**The problem**
Give only the number of lines in the records that contain the word "ComposeSpec".

**Records supplied**
(** ** Scheduling *)

(* src/cmdman/compose/reconcile.go:408-416 stepStatus *)
Inductive stepStatus := stepReady | stepPending | stepBlocked | stepSkip.

(* src/cmdman/compose/reconcile.go:418-425 edgeStatus *)
Inductive edgeStatus := edgeSatisfied | edgePending | edgeBlocked.

#[export] Instance edgeStatus_eq_dec : EqDecision edgeStatus.
Proof. solve_decision. Defined.
#[export] Instance stepStatus_eq_dec : EqDecision stepStatus.
Proof. solve_decision. Defined.
#[export] Instance walkDirection_eq_dec : EqDecision walkDirection.
Proof. solve_decision. Defined.

(** The edges that order a walk: what has to be consumed before a vertex, the
    virtual vertex among them that never counts, and what a finished vertex
    releases. *)
(* src/cmdman/compose/reconcile.go:733-737 hasInClosureRealNeighborLocked *)
Definition preds (dir : walkDirection) (v : graphVertex) : gmap vertexID graphEdge :=
  match dir with walkFromBegin => Parents v | walkFromEnd => Children v end.
(* src/cmdman/compose/reconcile.go:733-737 hasInClosureRealNeighborLocked *)
Definition skip_pred (dir : walkDirection) : vertexID :=
  match dir with walkFromBegin => beginVertex | walkFromEnd => endVertex end.
(* src/cmdman/compose/reconcile.go:552-556 complete *)
Definition succs (dir : walkDirection) (v : graphVertex) : gmap vertexID graphEdge :=
  match dir with walkFromBegin => Children v | walkFromEnd => Parents v end.
(* src/cmdman/compose/reconcile.go:552-556 complete *)
Definition skip_succ (dir : walkDirection) : vertexID :=
  match dir with walkFromBegin => endVertex | walkFromEnd => beginVertex end.

(** The state and exit code that satisfy [completed_successfully]. *)
(* src/cmdman/compose/reconcile.go:640-643 evalDownEdgeLocked *)
Definition succeeded (st : EventType) (exit : option Z) : bool :=
  bool_decide (st = EventTypeExited) && bool_decide (exit = Some 0%Z).

(* src/cmdman/compose/reconcile.go:607-680 evalDownEdgeLocked *)
Definition evalDownEdgeLocked (p : option graphVertex) (cond0 : AfterCondition)
  : edgeStatus * option reason :=
  let cond := if decide (cond0 = "") then ConditionCompleted else cond0 in
  match p with
  | None => (edgeBlocked, Some DependencyMissing)
  | Some p =>
    if InClosure p then
      if Blocked p then (edgeBlocked, Some (DependencyBlocked (v_ID p)))
      else if negb (Consumed p) then (edgePending, Some (WaitingFor (v_ID p) cond))
      else match Err p with
      | Some e => (edgeBlocked, Some (DependencyFailed (v_ID p) e))
      | None =>
        if decide (cond = ConditionRunning) then (edgeSatisfied, None)
        else if decide (cond = ConditionCompleted) then
          if isTerminalState (State p) then (edgeSatisfied, None)
          else (edgePending, Some (WaitingToComplete (v_ID p)))
        else
          if succeeded (State p) (v_ExitCode p) then (edgeSatisfied, None)
          else if isTerminalState (State p)
          then (edgeBlocked, Some (NotSuccessful (v_ID p) (State p) (v_ExitCode p)))
          else (edgePending, Some (WaitingToSucceed (v_ID p)))
      end
    else
      let st := snap_State (Snapshot p) in
      let exit := snap_ExitCode (Snapshot p) in
      if decide (cond = ConditionRunning) then
        if decide (st = EventTypeRunning \/ st = EventTypeStarting) then (edgeSatisfied, None)
        else (edgeBlocked, Some (OutsideNotRunning (v_ID p)))
      else if decide (cond = ConditionCompleted) then
        if isTerminalState st then (edgeSatisfied, None)
        else (edgeBlocked, Some (OutsideNotCompleted (v_ID p)))
      else
        if succeeded st exit then (edgeSatisfied, None)
        else (edgeBlocked, Some (NotSuccessful (v_ID p) st exit))
  end.

(** The up walk's loop over the children. *)
(* src/cmdman/compose/reconcile.go:576-586 readinessLocked *)
Fixpoint ready_up (g : reconcileGraph) (ord : list (vertexID * graphEdge))
  : edgeStatus * option reason :=
  match ord with
  | [] => (edgeSatisfied, None)
  | (cid, _) :: ord =>
    if decide (cid = endVertex) then ready_up g ord
    else match Vertices g !! cid with
         | Some c => if InClosure c && negb (Consumed c)
                     then (edgePending, Some (WaitingToStop cid)) else ready_up g ord
         | None => ready_up g ord
         end
  end.

(** The down walk's loop over the parents, with [worst] and [reason]. *)
(* src/cmdman/compose/reconcile.go:588-604 readinessLocked *)
Fixpoint ready_down (g : reconcileGraph) (worst : edgeStatus * option reason)
    (ord : list (vertexID * graphEdge)) : edgeStatus * option reason :=
  match ord with
  | [] => worst
  | (pid, edge) :: ord =>
    if decide (pid = beginVertex) then ready_down g worst ord
    else
      let '(st, r) := evalDownEdgeLocked (Vertices g !! pid) (edge_Condition edge) in
      match st with
      | edgeBlocked => (edgeBlocked, r)
      | edgePending => ready_down g (if decide (worst.1 = edgeSatisfied) then (edgePending, r) else worst) ord
      | edgeSatisfied => ready_down g worst ord
      end
  end.

(* src/cmdman/compose/reconcile.go:571-605 readinessLocked *)
Definition readinessLocked (g : reconcileGraph) (ord : list (vertexID * graphEdge))
    (dir : walkDirection) : edgeStatus * option reason :=
  match dir with
  | walkFromEnd => ready_up g ord
  | walkFromBegin => ready_down g (edgeSatisfied, None) ord
  end.

(* src/cmdman/compose/reconcile.go:501-534 claim *)
Definition claim (g : reconcileGraph) (ord : list (vertexID * graphEdge)) (id : vertexID)
    (dir : walkDirection) : reconcileGraph * stepStatus :=
  match Vertices g !! id with
  | None => (g, stepSkip)
  | Some v =>
    if negb (active v) || Consumed v || InProgress v then (g, stepSkip)
    else match readinessLocked g ord dir with
    | (edgeSatisfied, _) =>
      (set_vertex g id (v_sched v false true (Consumed v) (Blocked v) (WaitReason v)), stepReady)
    | (edgePending, r) =>
      (set_vertex g id (v_sched v false (InProgress v) (Consumed v) (Blocked v) r), stepPending)
    | (edgeBlocked, r) =>
      let v' := v_sched v false (InProgress v) true true r in
      let v' := v_result v' (State v') (v_ExitCode v')
                  (match Err v' with None => r | e => e end) (ForceKilled v') (Order v') in
      (set_vertex g id v', stepBlocked)
    end
  end.

(** Queueing one vertex of the frontier. *)
(* src/cmdman/compose/reconcile.go:557-567 complete *)
Definition release (skip : vertexID) (acc : reconcileGraph * list vertexID) (nid : vertexID)
  : reconcileGraph * list vertexID :=
  let '(g, next) := acc in
  if decide (nid = skip) then acc
  else match Vertices g !! nid with
       | None => acc
       | Some n =>
         if negb (InClosure n) || Consumed n || InProgress n || Queued n then acc
         else (set_vertex g nid (v_sched n true (InProgress n) (Consumed n) (Blocked n) (WaitReason n)),
               next ++ [nid])
       end.

(** Recording a result: [InProgress], [Consumed], [Order] and the result fields. *)
(* src/cmdman/compose/reconcile.go:543-550 complete *)
Definition record_result (g : reconcileGraph) (id : vertexID) (v : graphVertex) (res : actionResult)
  : reconcileGraph :=
  let v := v_sched v (Queued v) false true (Blocked v) (WaitReason v) in
  MkGraph
    (<[id := v_result v (res_State res) (res_ExitCode res) (res_Err res) (res_ForceKilled res)
               (S (seq_ g))]> (Vertices g))
    (S (seq_ g)).

(** The code panics on a vertex that does not exist; [complete] is only reached
    for one that [claim] found. *)
(* src/cmdman/compose/reconcile.go:536-569 complete *)
Definition complete (g : reconcileGraph) (ord : list vertexID) (id : vertexID) (res : actionResult)
    (dir : walkDirection) : reconcileGraph * list vertexID :=
  match Vertices g !! id with
  | None => (g, [])
  | Some v => foldl (release (skip_succ dir)) (record_result g id v res, []) ord
  end.

(* src/cmdman/compose/reconcile.go:731-747 hasInClosureRealNeighborLocked *)
Definition hasInClosureRealNeighborLocked (g : reconcileGraph) (v : graphVertex)
    (dir : walkDirection) : bool :=
  existsb (fun kv => negb (bool_decide (kv.1 = skip_pred dir)) &&
                     match Vertices g !! kv.1 with Some n => InClosure n | None => false end)
          (map_to_list (preds dir v)).

(* src/cmdman/compose/reconcile.go:717-723 seed *)
Definition is_seed (g : reconcileGraph) (dir : walkDirection) (v : graphVertex) : bool :=
  active v && negb (hasInClosureRealNeighborLocked g v dir).

(* src/cmdman/compose/reconcile.go:709-729 seed *)
Definition seed (g : reconcileGraph) (dir : walkDirection) : reconcileGraph * list vertexID :=
  (MkGraph
     ((fun v => if is_seed g dir v
                then v_sched v true (InProgress v) (Consumed v) (Blocked v) (WaitReason v)
                else v) <$> Vertices g) (seq_ g),
   sort_strings (filter (fun kv => is_seed g dir kv.2 = true) (map_to_list (Vertices g))).*1).

(* src/cmdman/compose/reconcile.go:749-764 done *)
Definition done (g : reconcileGraph) : bool :=
  forallb (fun kv => negb (active kv.2) || negb (Queued kv.2 || InProgress kv.2))
          (map_to_list (Vertices g)).
(* ===== verification/Walk.v ===== *)
(** * The concurrent walk of the reconcile graph

    [reconcileGraph.walk] of [cmdman/compose/reconcile.go] as a step relation.
    [limit] workers share the graph, a buffered channel of vertices and a
    cancelled context.  A step is what one worker does between two points where
    another may run: a channel operation, or one call of a graph operation, which
    holds the graph's lock throughout.  The action runs between [claim] and
    [complete], outside the lock, and may return any result [act] allows. *)

From S2P Require Import Prelude GoStr Model ComposeSpec Reconcile Scheduling.

(** What an observer of the actions sees. *)
Inductive event := EvStart (id : vertexID) | EvFinish (id : vertexID) (res : actionResult).

(** Where a worker stands in its loop: at the [select]; holding a received
    vertex; running the action; sending the frontier; about to call [done];
    about to call [finalize]; about to cancel; returned (with the vertices it
    had not sent when the context was cancelled). *)
Inductive worker :=
| WIdle
| WClaim (id : vertexID)
| WAct (id : vertexID)
| WSend (ns : list vertexID)
| WCheck
| WFin
| WCancel
| WExit (dropped : list vertexID).

#[export] Instance worker_eq_dec : EqDecision worker.
Proof. solve_decision. Defined.

Record shared := MkShared { gr : reconcileGraph; workCh : list vertexID; cancelled : bool }.

(** [external] records that the caller's context ended, which cancels the
    walk's own context too. *)
Record wstate := MkState { sh : shared; workers : list worker; external : bool }.

(** The channel's capacity. *)
(* src/cmdman/compose/reconcile.go:445-445 walk *)
Definition capacity (g : reconcileGraph) : nat := max (commandCount g) 1.

Section Steps.
Context (dir : walkDirection) (cap : nat) (act : vertexID -> actionResult -> Prop).

(** One step of one worker: [step] and the body of the worker loop. *)
(* src/cmdman/compose/reconcile.go:455-499 walk.worker, step *)
Inductive local : shared -> worker -> list event -> shared -> worker -> Prop :=
| l_recv g id ch c :
    local (MkShared g (id :: ch) c) WIdle [] (MkShared g ch c) (WClaim id)
| l_stop g ch :
    local (MkShared g ch true) WIdle [] (MkShared g ch true) (WExit [])
| l_claim g ch c id ord g' st :
    (forall v, Vertices g !! id = Some v -> ord ≡ₚ map_to_list (preds dir v)) ->
    claim g ord id dir = (g', st) ->
    local (MkShared g ch c) (WClaim id)
          (if decide (st = stepReady) then [EvStart id] else [])
          (MkShared g' ch c)
          (if decide (st = stepReady) then WAct id else WSend [])
| l_complete g ch c id res ord g' ns :
    act id res ->
    (forall v, Vertices g !! id = Some v -> ord ≡ₚ (map_to_list (succs dir v)).*1) ->
    complete g ord id res dir = (g', ns) ->
    local (MkShared g ch c) (WAct id) [EvFinish id res] (MkShared g' ch c) (WSend ns)
| l_send g ch c n ns :
    length ch < cap ->
    local (MkShared g ch c) (WSend (n :: ns)) [] (MkShared g (ch ++ [n]) c) (WSend ns)
| l_send_stop g ch n ns :
    local (MkShared g ch true) (WSend (n :: ns)) [] (MkShared g ch true) (WExit (n :: ns))
| l_sent g ch c :
    local (MkShared g ch c) (WSend []) [] (MkShared g ch c) WCheck
| l_more g ch c :
    done g = false ->
    local (MkShared g ch c) WCheck [] (MkShared g ch c) WIdle
| l_done g ch c :
    done g = true ->
    local (MkShared g ch c) WCheck [] (MkShared g ch c) WFin
| l_finalize g ch c ord :
    ord ≡ₚ (map_to_list (Vertices g)).*1 ->
    local (MkShared g ch c) WFin [] (MkShared (finalize g ord) ch c) WCancel
| l_cancel g ch c :
    local (MkShared g ch c) WCancel [] (MkShared g ch true) (WExit []).

(** A step of the walk: some worker's, or the end of the caller's context. *)
(* src/cmdman/compose/reconcile.go:442-480 walk *)
Inductive wstep : wstate -> list event -> wstate -> Prop :=
| w_local s l1 w l2 x e s' w' :
    local s w e s' w' ->
    wstep (MkState s (l1 ++ w :: l2) x) e (MkState s' (l1 ++ w' :: l2) x)
| w_external s ws :
    wstep (MkState s ws false) [] (MkState (MkShared (gr s) (workCh s) true) ws true).

(** Runs, with the events in the order they happened. *)
(* src/cmdman/compose/reconcile.go:455-481 walk *)
Inductive run : wstate -> list event -> wstate -> Prop :=
| run_refl s : run s [] s
| run_step s tr s' e s'' : run s tr s' -> wstep s' e s'' -> run s (tr ++ e) s''.
End Steps.

(** What [walk] does before it waits for its workers: seed, and either finish at
    once or start the workers. *)
(* src/cmdman/compose/reconcile.go:432-481 walk *)
Inductive walk_start (g : reconcileGraph) (dir : walkDirection) (limit : nat) : wstate -> Prop :=
| start_empty ord :
    done (seed g dir).1 = true ->
    ord ≡ₚ (map_to_list (Vertices (seed g dir).1)).*1 ->
    walk_start g dir limit
      (MkState (MkShared (finalize (seed g dir).1 ord) (seed g dir).2 true) [] false)
| start_workers :
    done (seed g dir).1 = false ->
    walk_start g dir limit
      (MkState (MkShared (seed g dir).1 (seed g dir).2 false) (replicate (max limit 1) WIdle) false).

(** A state the walk of [g] can reach, with the events so far. *)
Definition reaches (g : reconcileGraph) (dir : walkDirection) (limit : nat)
    (act : vertexID -> actionResult -> Prop) (tr : list event) (s : wstate) : Prop :=
  exists s0, walk_start g dir limit s0 /\ run dir (capacity g) act s0 tr s.

(** ** The graph before a walk *)

Record graph_wf (g : reconcileGraph) : Prop := {
  wf_edges : forall a b va vb, Vertices g !! a = Some va -> Vertices g !! b = Some vb ->
    (is_Some (Parents va !! b) <-> is_Some (Children vb !! a));
  wf_virtual : forall dir v, Vertices g !! skip_succ dir = Some v -> active v = false;
  wf_closure : forall k v, Vertices g !! k = Some v -> InClosure v = true -> active v = true;
  wf_fresh : forall k v, Vertices g !! k = Some v ->
    Queued v = false /\ InProgress v = false /\ Consumed v = false /\ Blocked v = false;
}.

(** The edges of a walk seen from both ends. *)
Lemma wf_pred_succ g g0 dir a b va vb e :
  graph_wf g0 -> same_static g0 g ->
  Vertices g !! a = Some va -> Vertices g !! b = Some vb ->
  preds dir va !! b = Some e -> is_Some (succs dir vb !! a).
Proof.
  intros Hwf Hs Ha Hb He.
  destruct (same_static_lookup _ _ _ _ Hs Ha) as (va0 & Ha0 & Ea).
  destruct (same_static_lookup _ _ _ _ Hs Hb) as (vb0 & Hb0 & Eb).
  apply statics_eq in Ea as (_ & Ea & _), Eb as (_ & _ & Eb & _).
  rewrite <- Ea in He. rewrite <- Eb. destruct dir; simpl in *.
  - apply (wf_edges g0 Hwf a b va0 vb0 Ha0 Hb0). eauto.
  - apply (wf_edges g0 Hwf b a vb0 va0 Hb0 Ha0). eauto.
Qed.
(* ===== verification/WalkProps.v ===== *)
(** * What the walk guarantees

    Facts about every reachable state of [reconcileGraph.walk], for any graph
    that [graph_wf] describes: sends never wait, every run ends, no run gets
    stuck, and what the vertices look like when the workers have returned. *)

From S2P Require Import Prelude GoStr Model ComposeSpec Reconcile Scheduling Walk WalkExec Graph.

(** ** Sends never wait *)

Lemma commandCount_static g0 g : same_static g0 g -> commandCount g = commandCount g0.
Proof.
  intros Hs. unfold commandCount. rewrite <- !size_dom. f_equal. apply set_eq. intros k.
  rewrite !elem_of_dom. unfold is_Some. setoid_rewrite map_lookup_filter_Some. simpl.
  split; intros (v & Hv & Hc).
  - destruct (same_static_lookup _ _ _ _ Hs Hv) as (w & Hw & E). apply statics_eq in E as (_ & _ & _ & _ & _ & _ & E).
    exists w. by rewrite E.
  - destruct (same_static_lookup_r _ _ _ _ Hs Hv) as (w & Hw & E). apply statics_eq in E as (_ & _ & _ & _ & _ & _ & E).
    exists w. by rewrite <- E.
Qed.

Lemma command_list_le g (l : list vertexID) :
  NoDup l -> (forall id, id ∈ l -> exists v, Vertices g !! id = Some v /\ active v = true) ->
  length l <= commandCount g.
Proof.
  intros Hnd Hl. unfold commandCount. rewrite <- size_dom.
  rewrite <- (size_list_to_set (C := gset vertexID) l Hnd). apply subseteq_size.
  intros id Hid%elem_of_list_to_set. destruct (Hl id Hid) as (v & Hv & Ha).
  apply elem_of_dom. exists v. apply map_lookup_filter_Some. split; [done|].
  unfold active in Ha. split_hyps. done.
Qed.

Lemma tokens_le g0 dir g tk ac tr : GInv g0 dir g tk ac tr -> length tk <= commandCount g0.
Proof.
  intros HI. rewrite <- (commandCount_static g0 g) by apply HI.
  apply command_list_le; [apply HI|]. intros id Hid.
  apply (gi_tk _ _ _ _ _ _ HI) in Hid as (v & Hv & Hq). exists v.
  split; [done|]. by apply (gi_queued _ _ _ _ _ _ HI id).
Qed.

Lemma send_room g0 dir s tr n ns :
  WInv g0 dir s tr -> WSend (n :: ns) ∈ workers s -> length (workCh (sh s)) < capacity g0.
Proof.
  intros HI (l1 & l2 & Hw)%list_elem_of_split. pose proof (tokens_le _ _ _ _ _ _ (wi_graph _ _ _ _ HI)) as Hle.
  destruct s as [s ws x]. simpl in *. subst ws. rewrite tokens_split in Hle.
  rewrite !length_app in Hle. simpl in Hle. unfold capacity. lia.
Qed.

(** ** Progress *)

Lemma flat_map_nil {A B} (f : A -> list B) l : (forall x, x ∈ l -> f x = []) -> flat_map f l = [].
Proof.
  induction l as [|x l IH]; intros H; [done|]. simpl. rewrite (H x) by (by left).
  apply IH. intros y Hy. apply H. by right.
Qed.

Definition exited (w : worker) : bool := match w with WExit _ => true | _ => false end.

(** Every worker has returned: [eg.Wait] is through. *)
Definition finished (s : wstate) : Prop := forall w, w ∈ workers s -> exited w = true.

Lemma finished_exits s n : workers s = replicate n (WExit []) -> finished s.
Proof. intros Hw w. rewrite Hw. by intros [-> _]%elem_of_replicate. Qed.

**Reply to the exercise**
2